*** Begin section ***

(* ===== verification/Crypto.v ===== *)
(** * The encryption of message.go and client.go

    [getOrComputeSharedKey], [encrypt], [decrypt] (message.go) and [encode], [decode]
    (client.go).  The ciphers themselves are library code: [BoxOps] lists the functions
    the package calls and [BoxLaws] what their documentation promises. *)

From stdpp Require Import base gmap strings list numbers tactics pretty.
From Stdlib Require Import ZArith Lia.
From S2P Require Import Prelude Util.
Import Keys.

(** message.go *)
Definition nonceSize : nat := 24.
Definition sharedKeySize : nat := 32.

(** ** The library functions the package calls

    nacl/box, ed25519 of nkn/v2, and [nkn.ClientAddrToPubKey]. *)
Class BoxOps := {
  Overhead : nat;                                     (* box.Overhead *)
  PublicKeySize : nat;                                (* ed25519.PublicKeySize *)
  PrivateKeySize : nat;                               (* ed25519.PrivateKeySize *)
  PublicKeyToCurve25519PublicKey : bytes → option bytes;
  PrivateKeyToCurve25519PrivateKey : bytes → bytes;
  Precompute : bytes → bytes → bytes;                 (* peer's public key, own private key *)
  SealAfterPrecomputation : bytes → bytes → bytes → bytes;        (* message, nonce, key *)
  OpenAfterPrecomputation : bytes → bytes → bytes → option bytes; (* box, nonce, key *)
  ClientAddrToPubKey : string → res bytes;
  PubKey : bytes → bytes                              (* the public key of an account *)
}.

(** Authenticated encryption with [Overhead] extra bytes, and the Diffie-Hellman
    agreement: both ends precompute the same key. *)
Class BoxLaws `(BoxOps) : Prop := {
  overhead_pos : 0 < Overhead;
  seal_length m n k : length (SealAfterPrecomputation m n k) = length m + Overhead;
  open_seal m n k : OpenAfterPrecomputation (SealAfterPrecomputation m n k) n k = Some m;
  open_length c n k m :
    OpenAfterPrecomputation c n k = Some m → length m + Overhead = length c;
  pubkey_length sk : length (PubKey sk) = PublicKeySize;
  addr_no_panic a : is_panic (ClientAddrToPubKey a) = false;
  precompute_agrees skA skB pA pB :
    length skA = PrivateKeySize → length skB = PrivateKeySize →
    PublicKeyToCurve25519PublicKey (PubKey skA) = Some pA →
    PublicKeyToCurve25519PublicKey (PubKey skB) = Some pB →
    Precompute pB (PrivateKeyToCurve25519PrivateKey skA) =
    Precompute pA (PrivateKeyToCurve25519PrivateKey skB)
}.

Module Crypto.
Section crypto.
Context `{BO : BoxOps}.

(** [copy(dst[:], src)] into a zeroed array of [n] bytes. *)
Definition copy_array (n : nat) (src : bytes) : bytes :=
  take n src ++ replicate (n - length src) Byte.x00.

Lemma copy_array_id n src : length src = n → copy_array n src = src.
Proof.
  intros <-. unfold copy_array. rewrite Nat.sub_diag, take_ge by done. by rewrite app_nil_r.
Qed.

(** The key of a peer, computed afresh. *)
Definition computeSharedKey (privKey remotePublicKey : bytes) : res bytes :=
  if decide (length remotePublicKey ≠ PublicKeySize) then
    Err (ErrText ("public key length is " +:+ pretty (length remotePublicKey) +:+
                  ", expecting " +:+ pretty PublicKeySize))
  else
    match PublicKeyToCurve25519PublicKey (copy_array PublicKeySize remotePublicKey) with
    | None => Err (ErrText ("converting public key " +:+ EncodeToString remotePublicKey +:+
                            " to curve25519 public key failed"))
    | Some curve25519PublicKey =>
        let curveSecretKey :=
          PrivateKeyToCurve25519PrivateKey (copy_array PrivateKeySize privKey) in
        Ok (Precompute curve25519PublicKey curveSecretKey)
    end.

(** [getOrComputeSharedKey]; the state is the map [sharedKeys] of the client. *)
Definition getOrComputeSharedKey (privKey remotePublicKey : bytes)
    : go (gmap string bytes) bytes :=
  let k := EncodeToString remotePublicKey in
  sharedKeys ← get;
  match sharedKeys !! k with
  | Some sharedKey => mret sharedKey
  | None =>
      sharedKey ← lift_res (computeSharedKey privKey remotePublicKey);
      modify (λ m, <[k := sharedKey]> m);;
      mret sharedKey
  end.

(** [encrypt]; [rand] is what [rand.Read] delivers for the nonce. *)
Definition encrypt (rand : res bytes) (message sharedKey : bytes) : res (bytes * bytes) :=
  let encrypted := replicate (length message + Overhead) Byte.x00 in
  nonce ← rand;
  mret (append_into encrypted (SealAfterPrecomputation message nonce sharedKey), nonce).

(** [decrypt]: [make] panics when the message is shorter than the overhead. *)
Definition decrypt (message nonce sharedKey : bytes) : res bytes :=
  if decide (length message < Overhead) then Panic MakeSliceLen
  else
    let decrypted := replicate (length message - Overhead) Byte.x00 in
    match OpenAfterPrecomputation message nonce sharedKey with
    | None => Err (ErrText "decrypt message failed")
    | Some out => Ok (append_into decrypted out)
    end.

(** [encode] and [decode] of the client. *)
Definition encode (privKey : bytes) (rand : res bytes) (message : bytes) (remoteAddr : string)
    : go (gmap string bytes) bytes :=
  remotePublicKey ← lift_res (ClientAddrToPubKey remoteAddr);
  sharedKey ← getOrComputeSharedKey privKey remotePublicKey;
  '(encrypted, nonce) ← lift_res (encrypt rand message sharedKey);
  mret (nonce ++ encrypted).

Definition decode (privKey : bytes) (buf : bytes) (remoteAddr : string)
    : go (gmap string bytes) bytes :=
  if decide (length buf ≤ nonceSize) then throw (ErrText "message too short")
  else
    remotePublicKey ← lift_res (ClientAddrToPubKey remoteAddr);
    sharedKey ← getOrComputeSharedKey privKey remotePublicKey;
    let nonce := copy_array nonceSize (take nonceSize buf) in
    lift_res (decrypt (drop nonceSize buf) nonce sharedKey).

(** ** The key cache is transparent *)

(** Every cached key is the one that would be computed. *)
Definition cache_ok (privKey : bytes) (m : gmap string bytes) : Prop :=
  ∀ pk key, m !! EncodeToString pk = Some key → computeSharedKey privKey pk = Ok key.

Lemma cache_ok_empty privKey : cache_ok privKey ∅.
Proof. intros pk key H. by rewrite lookup_empty in H. Qed.

Lemma cache_ok_insert privKey m pk key :
  cache_ok privKey m → computeSharedKey privKey pk = Ok key →
  cache_ok privKey (<[EncodeToString pk := key]> m).
Proof.
  intros Hm Hk pk' key'. destruct (decide (pk = pk')) as [->|].
  - rewrite lookup_insert_eq. congruence.
  - rewrite lookup_insert_ne by (intros ?%(inj EncodeToString); congruence). apply Hm.
Qed.

(** The cache of shared keys is transparent: with a cache whose entries are the
    keys that would be computed, [getOrComputeSharedKey] returns the computed key or
    the computed error, and leaves such a cache that now holds the key. *)
Theorem getOrComputeSharedKey_transparent privKey pk m :
  cache_ok privKey m →
  ∃ m', getOrComputeSharedKey privKey pk m = (computeSharedKey privKey pk, m') ∧
    cache_ok privKey m' ∧
    (∀ key, computeSharedKey privKey pk = Ok key → m' !! EncodeToString pk = Some key).
Proof.
  intros Hm. unfold getOrComputeSharedKey. go_unfold.
  destruct (m !! EncodeToString pk) as [key|] eqn:E.
  - exists m. rewrite (Hm _ _ E). split_and!; [done.. | by intros ? [= <-]].
  - destruct (computeSharedKey privKey pk) as [key|e|p] eqn:Ek.
    + eexists. split_and!; [done | by apply cache_ok_insert |].
      intros ? [= <-]. apply lookup_insert_eq.
    + by exists m.
    + by exists m.
Qed.

Lemma getOrCompute_result privKey pk m :
  cache_ok privKey m →
  ∃ m', getOrComputeSharedKey privKey pk m = (computeSharedKey privKey pk, m') ∧ cache_ok privKey m'.
Proof.
  intros Hm. unfold getOrComputeSharedKey. go_unfold.
  destruct (m !! EncodeToString pk) as [key|] eqn:E; [rewrite (Hm _ _ E); eauto |].
  destruct (computeSharedKey privKey pk) eqn:Ek; eauto using cache_ok_insert.
Qed.

Lemma getOrCompute_no_panic privKey pk m :
  is_panic (getOrComputeSharedKey privKey pk m).1 = false.
Proof.
  unfold getOrComputeSharedKey, computeSharedKey. go_unfold. destruct (m !! _); [done |].
  case_decide; [done |]. by destruct (PublicKeyToCurve25519PublicKey _).
Qed.

(** ** Encryption *)
Context `{!BoxLaws BO}.

Lemma encrypt_ok nonce message key :
  encrypt (Ok nonce) message key = Ok (SealAfterPrecomputation message nonce key, nonce).
Proof.
  unfold encrypt. cbn. rewrite append_into_exact; [done |].
  by rewrite length_replicate, seal_length.
Qed.

Lemma decrypt_seal nonce message key :
  decrypt (SealAfterPrecomputation message nonce key) nonce key = Ok message.
Proof.
  unfold decrypt. rewrite decide_False by (rewrite seal_length; lia).
  rewrite open_seal, append_into_exact; [done |]. rewrite length_replicate, seal_length. lia.
Qed.

(** The plaintext has the length of the box less the overhead. *)
Lemma decrypt_length message nonce key out :
  decrypt message nonce key = Ok out → length out + Overhead = length message.
Proof.
  unfold decrypt. intros H. case_decide; [done |].
  destruct (OpenAfterPrecomputation _ _ _) as [m|] eqn:E; simplify_eq.
  apply open_length in E. rewrite append_into_exact; [done |]. rewrite length_replicate. lia.
Qed.

(** What two accounts need to talk: addresses that carry their public keys. *)
Record account_at (sk : bytes) (addr : string) (curve : bytes) : Prop := {
  acc_len : length sk = PrivateKeySize;
  acc_addr : ClientAddrToPubKey addr = Ok (PubKey sk);
  acc_curve : PublicKeyToCurve25519PublicKey (PubKey sk) = Some curve
}.

Lemma computeSharedKey_account skA skB addrB pB :
  length skA = PrivateKeySize → account_at skB addrB pB →
  computeSharedKey skA (PubKey skB) = Ok (Precompute pB (PrivateKeyToCurve25519PrivateKey skA)).
Proof.
  intros HA HB. unfold computeSharedKey. rewrite decide_False by (rewrite pubkey_length; auto).
  rewrite !copy_array_id by (rewrite ?pubkey_length; done). by rewrite (acc_curve _ _ _ HB).
Qed.

(** Encoding for an account: the nonce and then the sealed message. *)
Lemma encode_account skA skB addrB pB m nonce message :
  length skA = PrivateKeySize → account_at skB addrB pB → cache_ok skA m →
  ∃ m', encode skA (Ok nonce) message addrB m =
    (Ok (nonce ++ SealAfterPrecomputation message nonce
                    (Precompute pB (PrivateKeyToCurve25519PrivateKey skA))), m') ∧
    cache_ok skA m'.
Proof.
  intros HA HB Hm. unfold encode. rewrite (acc_addr _ _ _ HB).
  destruct (getOrCompute_result skA (PubKey skB) m Hm) as (m' & H1 & H2).
  erewrite computeSharedKey_account in H1 by done.
  exists m'. split; [| done]. go_unfold. rewrite H1. by rewrite encrypt_ok.
Qed.

(** Decoding what an account sealed. *)
Lemma decode_account skA skB addrA pA pB m nonce message :
  account_at skA addrA pA → length skB = PrivateKeySize →
  PublicKeyToCurve25519PublicKey (PubKey skB) = Some pB → cache_ok skB m → length nonce = nonceSize →
  ∃ m', decode skB (nonce ++ SealAfterPrecomputation message nonce
                       (Precompute pB (PrivateKeyToCurve25519PrivateKey skA))) addrA m =
    (Ok message, m') ∧ cache_ok skB m'.
Proof.
  intros HA HB HpB Hm Hn.
  destruct (getOrCompute_result skB (PubKey skA) m Hm) as (m' & Hk & Hm').
  rewrite (computeSharedKey_account skB skA addrA pA) in Hk by done.
  exists m'. split; [| done].
  unfold decode. rewrite length_app, seal_length, Hn.
  rewrite decide_False by (pose proof overhead_pos; lia). rewrite (acc_addr _ _ _ HA). go_unfold. rewrite Hk.
  rewrite take_app_exact, drop_app_exact, copy_array_id by done.
  rewrite (precompute_agrees skB skA pB pA) by (done || apply HA).
  by rewrite decrypt_seal.
Qed.

(** C8: end-to-end round trip of the encryption.  What one client encodes for the
    address of another is decoded there, against the address of the sender, to the same
    bytes: for every message, nonce and state of the two key caches. *)
Theorem encode_decode skA skB addrA addrB pA pB mA mB nonce message :
  account_at skA addrA pA → account_at skB addrB pB →
  cache_ok skA mA → cache_ok skB mB → length nonce = nonceSize →
  ∃ buf mA' mB', encode skA (Ok nonce) message addrB mA = (Ok buf, mA') ∧
    decode skB buf addrA mB = (Ok message, mB') ∧
    length buf = nonceSize + length message + Overhead.
Proof.
  intros HA HB HmA HmB Hn.
  destruct (encode_account skA skB addrB pB mA nonce message) as (mA' & He & _);
    [apply HA | done.. |].
  destruct (decode_account skA skB addrA pA pB mB nonce message) as (mB' & Hd & _);
    [done | apply HB | apply HB | done.. |].
  eexists _, mA', mB'. split_and!; [done.. |]. rewrite length_app, seal_length, Hn. lia.
Qed.

(** A buffer with a nonce and less than the overhead of a box behind it. *)
Lemma decode_short_panics privKey buf remoteAddr m pk key :
  cache_ok privKey m → nonceSize < length buf < nonceSize + Overhead →
  ClientAddrToPubKey remoteAddr = Ok pk → computeSharedKey privKey pk = Ok key →
  ∃ m', decode privKey buf remoteAddr m = (Panic MakeSliceLen, m').
Proof.
  intros Hm Hlen Ha Hk. unfold decode. rewrite decide_False by lia. rewrite Ha. go_unfold.
  destruct (getOrCompute_result privKey pk m Hm) as (m' & -> & _). rewrite Hk.
  unfold decrypt. rewrite length_drop, decide_True by lia. by eauto.
Qed.

(** [decode] can crash the process.  It panics exactly on the buffers that are
    longer than a nonce but too short to hold the overhead of a box, when the address
    of the sender yields a key: [decode] checks only the length of the nonce, and
    [decrypt] then asks [make] for a slice of negative length. *)
Theorem decode_panics_iff privKey buf remoteAddr m :
  cache_ok privKey m →
  is_panic (decode privKey buf remoteAddr m).1 = true ↔
  nonceSize < length buf < nonceSize + Overhead ∧
  ∃ pk key, ClientAddrToPubKey remoteAddr = Ok pk ∧ computeSharedKey privKey pk = Ok key.
Proof.
  intros Hm. unfold decode. case_decide as Hlen; [simpl; split; [done | lia] |]. go_unfold.
  destruct (ClientAddrToPubKey remoteAddr) as [pk|e|p] eqn:Ha; simpl.
  2:{ split; [done | by intros (_ & ? & ? & ? & ?)]. }
  2:{ pose proof (addr_no_panic remoteAddr) as Hp. by rewrite Ha in Hp. }
  destruct (getOrCompute_result privKey pk m Hm) as (m' & -> & _).
  destruct (computeSharedKey privKey pk) as [key|e|p] eqn:Hk; simpl.
  - unfold decrypt. rewrite length_drop. case_decide; simpl.
    + split; [| done]. intros _. split; [unfold nonceSize in *; lia | eauto].
    + split; [by case_match | intros [? _]; unfold nonceSize in *; lia].
  - split; [done | intros (_ & ? & ? & [= <-] & ?); congruence].
  - exfalso. unfold computeSharedKey in Hk. go_cases.
Qed.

*** End section ***

**WHAT TO PRODUCE:** Quote in full each line from the top of the records above through the line with "seal_length m n"; stop after that line.

**EXERCISE ANSWER:**
(* ===== verification/Crypto.v ===== *)
(** * The encryption of message.go and client.go

    [getOrComputeSharedKey], [encrypt], [decrypt] (message.go) and [encode], [decode]
    (client.go).  The ciphers themselves are library code: [BoxOps] lists the functions
    the package calls and [BoxLaws] what their documentation promises. *)

From stdpp Require Import base gmap strings list numbers tactics pretty.
From Stdlib Require Import ZArith Lia.
From S2P Require Import Prelude Util.
Import Keys.

(** message.go *)
Definition nonceSize : nat := 24.
Definition sharedKeySize : nat := 32.

(** ** The library functions the package calls

    nacl/box, ed25519 of nkn/v2, and [nkn.ClientAddrToPubKey]. *)
Class BoxOps := {
  Overhead : nat;                                     (* box.Overhead *)
  PublicKeySize : nat;                                (* ed25519.PublicKeySize *)
  PrivateKeySize : nat;                               (* ed25519.PrivateKeySize *)
  PublicKeyToCurve25519PublicKey : bytes → option bytes;
  PrivateKeyToCurve25519PrivateKey : bytes → bytes;
  Precompute : bytes → bytes → bytes;                 (* peer's public key, own private key *)
  SealAfterPrecomputation : bytes → bytes → bytes → bytes;        (* message, nonce, key *)
  OpenAfterPrecomputation : bytes → bytes → bytes → option bytes; (* box, nonce, key *)
  ClientAddrToPubKey : string → res bytes;
  PubKey : bytes → bytes                              (* the public key of an account *)
}.

(** Authenticated encryption with [Overhead] extra bytes, and the Diffie-Hellman
    agreement: both ends precompute the same key. *)
Class BoxLaws `(BoxOps) : Prop := {
  overhead_pos : 0 < Overhead;
  seal_length m n k : length (SealAfterPrecomputation m n k) = length m + Overhead;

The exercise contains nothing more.